(Data items)
+--

(* ===== verification/GoStrings.v ===== *)
(** * Go string functions

    The functions of Go's [strings], [sort] and [strconv] packages the program
    calls, on [string] read as a sequence of bytes.  Case mapping is the ASCII
    one: on a string with bytes above 127 Go applies the Unicode tables, which
    are not modelled (every such byte is left as it is); the identifiers, DNS
    names and header values the program folds are ASCII. *)

From S2P Require Import Prelude.

From Stdlib Require Export Ascii.

Local Open Scope string_scope.

(** ** Bytes *)

Definition byte_range (lo hi : ascii) (c : ascii) : bool :=
  (N.leb (N_of_ascii lo) (N_of_ascii c) && N.leb (N_of_ascii c) (N_of_ascii hi))%N.

Definition is_lower (c : ascii) : bool := byte_range "a" "z" c.
Definition is_upper (c : ascii) : bool := byte_range "A" "Z" c.
Definition is_digit (c : ascii) : bool := byte_range "0" "9" c.

Definition lower_byte (c : ascii) : ascii :=
  if is_upper c then ascii_of_N (N_of_ascii c + 32) else c.

(** Bytes [unicode.IsSpace] accepts in the ASCII range. *)
Definition is_space (c : ascii) : bool :=
  bool_decide (N_of_ascii c = 32%N) || byte_range "009" "013" c.

(** ** strings package *)

Fixpoint string_map (f : ascii -> ascii) (s : string) : string :=
  match s with
  | "" => ""
  | String c s' => String (f c) (string_map f s')
  end.

Fixpoint string_forallb (f : ascii -> bool) (s : string) : bool :=
  match s with
  | "" => true
  | String c s' => f c && string_forallb f s'
  end.

Definition ToLower (s : string) : string := string_map lower_byte s.

(** [strings.EqualFold]: equality up to (ASCII) case. *)
Definition EqualFold (s t : string) : bool := String.eqb (ToLower s) (ToLower t).

(** [strings.HasPrefix(s, p)]. *)
Fixpoint HasPrefix (s p : string) : bool :=
  match p, s with
  | "", _ => true
  | String c p', String d s' => Ascii.eqb c d && HasPrefix s' p'
  | String _ _, "" => false
  end.

(** [strings.HasSuffix(s, p)]. *)
Fixpoint HasSuffix (s p : string) : bool :=
  String.eqb s p ||
  match s with
  | "" => false
  | String _ s' => HasSuffix s' p
  end.

(** [strings.TrimSuffix(s, p)]. *)
Fixpoint TrimSuffix (s p : string) : string :=
  if String.eqb s p then "" else
  match s with
  | "" => ""
  | String c s' => String c (TrimSuffix s' p)
  end.

(** [strings.CutPrefix(s, p)]: the rest of [s] when it starts with [p]. *)
Fixpoint CutPrefix (s p : string) : option string :=
  match p, s with
  | "", _ => Some s
  | String c p', String d s' => if Ascii.eqb c d then CutPrefix s' p' else None
  | String _ _, "" => None
  end.

(** Drop the leading bytes satisfying [f]. *)
Fixpoint drop_while (f : ascii -> bool) (s : string) : string :=
  match s with
  | "" => ""
  | String c s' => if f c then drop_while f s' else s
  end.

(** Drop the trailing bytes satisfying [f]. *)
Fixpoint drop_end_while (f : ascii -> bool) (s : string) : string :=
  match s with
  | "" => ""
  | String c s' =>
      match drop_end_while f s' with
      | "" => if f c then "" else String c ""
      | t => String c t
      end
  end.

Definition TrimSpace (s : string) : string := drop_end_while is_space (drop_while is_space s).

(** [strings.Trim(s, cutset)] for a one-byte cutset. *)
Definition TrimByte (c : ascii) (s : string) : string :=
  drop_end_while (Ascii.eqb c) (drop_while (Ascii.eqb c) s).

(** [strings.ContainsRune] / [strings.Contains] of a one-byte string. *)
Fixpoint ContainsByte (s : string) (c : ascii) : bool :=
  match s with
  | "" => false
  | String d s' => Ascii.eqb c d || ContainsByte s' c
  end.

(** [strings.Contains(s, t)]. *)
Fixpoint Contains (s t : string) : bool :=
  HasPrefix s t ||
  match s with
  | "" => false
  | String _ s' => Contains s' t
  end.

(** [strings.Join]. *)
Fixpoint Join (l : list string) (sep : string) : string :=
  match l with
  | [] => ""
  | [x] => x
  | x :: l' => x ++ sep ++ Join l' sep
  end.

(** ** sort.Strings *)

Definition sort_strings (l : list string) : list string := merge_sort String.le l.

(** [strings.Split] on a one-byte separator, with the piece read so far. *)
Fixpoint split_acc (c : ascii) (s acc : string) : list string :=
  match s with
  | "" => [acc]
  | String d s' => if Ascii.eqb d c then acc :: split_acc c s' "" else split_acc c s' (acc ++ String d "")
  end.

Definition Split (s : string) (c : ascii) : list string := split_acc c s "".

Fixpoint atoi_digits (s : string) (acc : Z) : option Z :=
  match s with
  | "" => Some acc
  | String c s' => if is_digit c then atoi_digits s' (10 * acc + (Z.of_N (N_of_ascii c) - 48))%Z else None
  end.

(** [strconv.Atoi] on 64-bit integers. *)
Definition Atoi (s : string) : option Z :=
  let '(neg, ds) := match s with
                    | String c s' => if Ascii.eqb c "-" then (true, s') else if Ascii.eqb c "+" then (false, s') else (false, s)
                    | "" => (false, s)
                    end in
  if String.eqb ds "" then None
  else match atoi_digits ds 0 with
  | None => None
  | Some n => let v := (if neg : bool then - n else n)%Z in if (- 2 ^ 63 <=? v)%Z && (v <? 2 ^ 63)%Z then Some v else None
  end.

(** [strings.IndexByte]; [None] is -1. *)
Fixpoint IndexByte (s : string) (c : ascii) : option nat :=
  match s with
  | "" => None
  | String d s' => if Ascii.eqb d c then Some 0%nat else S <$> IndexByte s' c
  end.

(** [strings.Fields]: the maximal runs of non-space bytes. *)
Fixpoint fields_acc (s acc : string) : list string :=
  match s with
  | "" => if String.eqb acc "" then [] else [acc]
  | String d s' =>
      if is_space d then (if String.eqb acc "" then fields_acc s' "" else acc :: fields_acc s' "")
      else fields_acc s' (acc ++ String d "")
  end.

Definition Fields (s : string) : list string := fields_acc s "".

(** ** strconv: decimal integers *)

Definition digit_byte (d : Z) : ascii := ascii_of_N (Z.to_N (48 + d)).

(** Decimal digits of a non-negative integer, most significant first; [fuel]
    bounds the number of digits. *)
Fixpoint digits_of (fuel : nat) (n : Z) (acc : string) : string :=
  match fuel with
  | O => acc
  | S fuel' =>
      let acc' := String (digit_byte (n mod 10)) acc in
      if Z.ltb n 10 then acc' else digits_of fuel' (n / 10) acc'
  end.

(** [strconv.Itoa] / the [%d] verb on a 64-bit integer: 20 digits are enough
    for every magnitude below [2^64]. *)
Definition Itoa (n : Z) : string :=
  if Z.ltb n 0 then String "-" (digits_of 20 (- n) "") else digits_of 20 n "".

(** ** Lemmas *)

Lemma sapp_nil_l (t : string) : "" ++ t = t.
Proof. reflexivity. Qed.

Lemma sapp_cons c (s t : string) : String c s ++ t = String c (s ++ t).
Proof. reflexivity. Qed.

(** [simpl] does not unfold [String.append]; these equations do. *)
Ltac ssimpl := simpl in *; rewrite ?sapp_cons, ?sapp_nil_l in *.

Lemma ToLower_cons c s : ToLower (String c s) = String (lower_byte c) (ToLower s).
Proof. reflexivity. Qed.

Lemma ToLower_app s t : ToLower (s ++ t) = ToLower s ++ ToLower t.
Proof.
  induction s as [|c s IH]; [done|]. by rewrite sapp_cons, !ToLower_cons, IH, sapp_cons.
Qed.

Lemma sapp_nil_r s : s ++ "" = s.
Proof. induction s as [|c s IH]; [done|]. by rewrite sapp_cons, IH. Qed.

Lemma sapp_assoc (s t u : string) : (s ++ t) ++ u = s ++ (t ++ u).
Proof. induction s as [|c s IH]; [done|]. by rewrite !sapp_cons, IH. Qed.

Lemma slength_app (s t : string) :
  String.length (s ++ t) = (String.length s + String.length t)%nat.
Proof. induction s as [|c s IH]; [done|]. rewrite sapp_cons. simpl. lia. Qed.

Lemma sapp_inj_l (s t u : string) : s ++ t = s ++ u -> t = u.
Proof. induction s as [|c s IH]; [done|]. rewrite !sapp_cons. intros [= H]. auto. Qed.

Lemma sapp_inj_r (s t u : string) : s ++ u = t ++ u -> s = t.
Proof.
  revert t. induction s as [|c s IH]; intros [|d t]; ssimpl; try done.
  - intros Heq%(f_equal String.length). simpl in Heq. rewrite slength_app in Heq. lia.
  - intros Heq%(f_equal String.length). simpl in Heq. rewrite slength_app in Heq. lia.
  - intros [= -> H]. f_equal. auto.
Qed.

Lemma HasSuffix_spec s p : HasSuffix s p = true <-> exists q, s = q ++ p.
Proof.
  revert p. induction s as [|c s IH]; intros p; cbn [HasSuffix];
    rewrite orb_true_iff, String.eqb_eq.
  - split.
    + intros [<-|?]; [|done]. by exists "".
    + intros [[|d q] Hq]; [by left|done].
  - rewrite IH. split.
    + intros [<-|[q ->]]; [by exists ""|by exists (String c q)].
    + intros [[|d q] Hq]; [by left|]. right. exists q. by injection Hq.
Qed.

Lemma HasPrefix_spec s p : HasPrefix s p = true <-> exists q, s = p ++ q.
Proof.
  revert s. induction p as [|c p IH]; intros s; simpl.
  - destruct s; split; eauto.
  - destruct s as [|d s]; simpl.
    + split; [done|]. by intros [q Hq].
    + rewrite andb_true_iff, Ascii.eqb_eq, IH. split.
      * intros [-> [q ->]]. by exists q.
      * intros [q Hq]. injection Hq as -> ->. eauto.
Qed.

Lemma CutPrefix_spec s p q : CutPrefix s p = Some q <-> s = p ++ q.
Proof.
  revert s. induction p as [|c p IH]; intros s; cbn [CutPrefix].
  - rewrite sapp_nil_l. destruct s; naive_solver.
  - destruct s as [|d s]; [done|]. rewrite sapp_cons. cbn [CutPrefix].
    destruct (Ascii.eqb_spec c d) as [->|Hne].
    + rewrite IH. naive_solver.
    + split; [done|]. intros [= ??]; congruence.
Qed.

Lemma CutPrefix_None s p : CutPrefix s p = None <-> HasPrefix s p = false.
Proof.
  revert s. induction p as [|c p IH]; intros s; [by destruct s|].
  destruct s as [|d s]; [done|]. cbn [CutPrefix HasPrefix].
  destruct (Ascii.eqb c d); simpl; [apply IH|done].
Qed.

Lemma TrimSuffix_suffix s p : TrimSuffix (s ++ p) p = s.
Proof.
  induction s as [|c s IH].
  - rewrite sapp_nil_l. destruct p; simpl; [done|]. by rewrite Ascii.eqb_refl, String.eqb_refl.
  - rewrite sapp_cons. cbn [TrimSuffix].
    destruct (String.eqb_spec (String c (s ++ p)) p) as [Heq|]; [|by rewrite IH].
    apply (f_equal String.length) in Heq. simpl in Heq. rewrite slength_app in Heq. lia.
Qed.

Lemma TrimSuffix_other s p : HasSuffix s p = false -> TrimSuffix s p = s.
Proof.
  induction s as [|c s IH]; cbn [HasSuffix TrimSuffix];
    rewrite orb_false_iff; intros [-> H]; [done|]. by rewrite IH.
Qed.

Lemma sort_strings_Permutation l : sort_strings l ≡ₚ l.
Proof. apply merge_sort_Permutation. Qed.

Lemma sort_strings_sorted l : Sorted String.le (sort_strings l).
Proof. apply (Sorted_merge_sort _). Qed.

Lemma elem_of_sort_strings l x : x ∈ sort_strings l <-> x ∈ l.
Proof. by rewrite sort_strings_Permutation. Qed.

Lemma NoDup_sort_strings l : NoDup l -> NoDup (sort_strings l).
Proof. by rewrite sort_strings_Permutation. Qed.

(** Sorting is canonical: two permutations of one list sort alike. *)
Lemma sort_strings_perm_eq l1 l2 : l1 ≡ₚ l2 -> sort_strings l1 = sort_strings l2.
Proof.
  intros Hp. apply (Sorted_unique String.le); try apply sort_strings_sorted.
  by rewrite !sort_strings_Permutation.
Qed.

#[export] Hint Resolve sort_strings_sorted NoDup_sort_strings : llmbox.

Lemma EqualFold_refl s : EqualFold s s = true.
Proof. apply String.eqb_refl. Qed.

Lemma EqualFold_spec s t : EqualFold s t = true <-> ToLower s = ToLower t.
Proof. apply String.eqb_eq. Qed.

Lemma EqualFold_sym s t : EqualFold s t = EqualFold t s.
Proof. apply String.eqb_sym. Qed.

Lemma EqualFold_trans s t u :
  EqualFold s t = true -> EqualFold t u = true -> EqualFold s u = true.
Proof. rewrite !EqualFold_spec. congruence. Qed.

(** A string that is already lower case is a fixed point of [ToLower]. *)
Lemma lower_byte_lower c : is_upper c = false -> lower_byte c = c.
Proof. unfold lower_byte. by intros ->. Qed.

Lemma is_upper_lower_byte c : is_upper (lower_byte c) = false.
Proof. by destruct c as [[] [] [] [] [] [] [] []]. Qed.

Lemma lower_byte_idem c : lower_byte (lower_byte c) = lower_byte c.
Proof. apply lower_byte_lower, is_upper_lower_byte. Qed.

Lemma ToLower_idem s : ToLower (ToLower s) = ToLower s.
Proof. induction s as [|c s IH]; [done|]. by rewrite !ToLower_cons, lower_byte_idem, IH. Qed.

Lemma split_acc_app c s t acc :
  split_acc c (s ++ String c t) acc = (split_acc c s acc ++ split_acc c t "")%list.
Proof.
  revert acc. induction s as [|d s IH]; intros acc; ssimpl.
  - by rewrite Ascii.eqb_refl.
  - destruct (Ascii.eqb d c); by rewrite IH.
Qed.

Lemma Split_app c s t : Split (s ++ String c t) c = (Split s c ++ Split t c)%list.
Proof. apply split_acc_app. Qed.

Lemma split_acc_plain c s acc : ContainsByte s c = false -> split_acc c s acc = [(acc ++ s)%string].
Proof.
  revert acc. induction s as [|d s IH]; intros acc; ssimpl; [by rewrite sapp_nil_r|].
  rewrite orb_false_iff. intros [Hd Hs]. rewrite Ascii.eqb_sym, Hd, IH by done. by rewrite sapp_assoc.
Qed.

Lemma Split_plain c s : ContainsByte s c = false -> Split s c = [s].
Proof. apply split_acc_plain. Qed.

Lemma IndexByte_app c s t : ContainsByte s c = false ->
  IndexByte (s ++ String c t) c = Some (String.length s).
Proof.
  induction s as [|d s IH]; ssimpl; [by rewrite Ascii.eqb_refl|].
  rewrite orb_false_iff. intros [Hd Hs]. rewrite Ascii.eqb_sym, Hd, IH by done. done.
Qed.

Lemma ContainsByte_app s t c : ContainsByte (s ++ t) c = ContainsByte s c || ContainsByte t c.
Proof. induction s as [|d s IH]; ssimpl; [done|]. by rewrite IH, orb_assoc. Qed.

Lemma substring_mid s t u : String.substring (String.length s) (String.length t) (s ++ (t ++ u)) = t.
Proof.
  induction s as [|c s IH]; ssimpl; [|done].
  induction t as [|c t IH]; ssimpl; [by destruct u|]. by rewrite IH.
Qed.

(** Joining and splitting with a separator that occurs in no piece. *)
Lemma Split_Join c l : l <> [] -> Forall (fun s => ContainsByte s c = false) l ->
  Split (Join l (String c "")) c = l.
Proof.
  induction l as [|s [|s' l] IH]; [done| |]; intros _ Hall; inversion Hall as [|? ? Hs Hr]; subst.
  - simpl. by apply Split_plain.
  - change (Join (s :: s' :: l) (String c "")) with (s ++ String c "" ++ Join (s' :: l) (String c "")).
    rewrite sapp_cons, sapp_nil_l, Split_app, Split_plain, IH by done. done.
Qed.

Lemma ContainsByte_Join l sep c :
  Forall (fun s => ContainsByte s c = false) l -> ContainsByte sep c = false -> ContainsByte (Join l sep) c = false.
Proof.
  intros Hall Hsep. induction Hall as [|s l Hs Hl IH]; [done|]. destruct l as [|s' l]; [done|].
  change (Join (s :: s' :: l) sep) with (s ++ sep ++ Join (s' :: l) sep).
  by rewrite !ContainsByte_app, Hs, Hsep, IH.
Qed.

+--

■ Problem ■
Above are the entries. Copy exactly the part that opens with the line containing "48))%Z else None" and closes with the line containing "Definition digit_byte (d", and no more.

■ Result for this task ■
  | String c s' => if is_digit c then atoi_digits s' (10 * acc + (Z.of_N (N_of_ascii c) - 48))%Z else None
  end.

(** [strconv.Atoi] on 64-bit integers. *)
Definition Atoi (s : string) : option Z :=
  let '(neg, ds) := match s with
                    | String c s' => if Ascii.eqb c "-" then (true, s') else if Ascii.eqb c "+" then (false, s') else (false, s)
                    | "" => (false, s)
                    end in
  if String.eqb ds "" then None
  else match atoi_digits ds 0 with
  | None => None
  | Some n => let v := (if neg : bool then - n else n)%Z in if (- 2 ^ 63 <=? v)%Z && (v <? 2 ^ 63)%Z then Some v else None
  end.

(** [strings.IndexByte]; [None] is -1. *)
Fixpoint IndexByte (s : string) (c : ascii) : option nat :=
  match s with
  | "" => None
  | String d s' => if Ascii.eqb d c then Some 0%nat else S <$> IndexByte s' c
  end.

(** [strings.Fields]: the maximal runs of non-space bytes. *)
Fixpoint fields_acc (s acc : string) : list string :=
  match s with
  | "" => if String.eqb acc "" then [] else [acc]
  | String d s' =>
      if is_space d then (if String.eqb acc "" then fields_acc s' "" else acc :: fields_acc s' "")
      else fields_acc s' (acc ++ String d "")
  end.

Definition Fields (s : string) : list string := fields_acc s "".

(** ** strconv: decimal integers *)

Definition digit_byte (d : Z) : ascii := ascii_of_N (Z.to_N (48 + d)).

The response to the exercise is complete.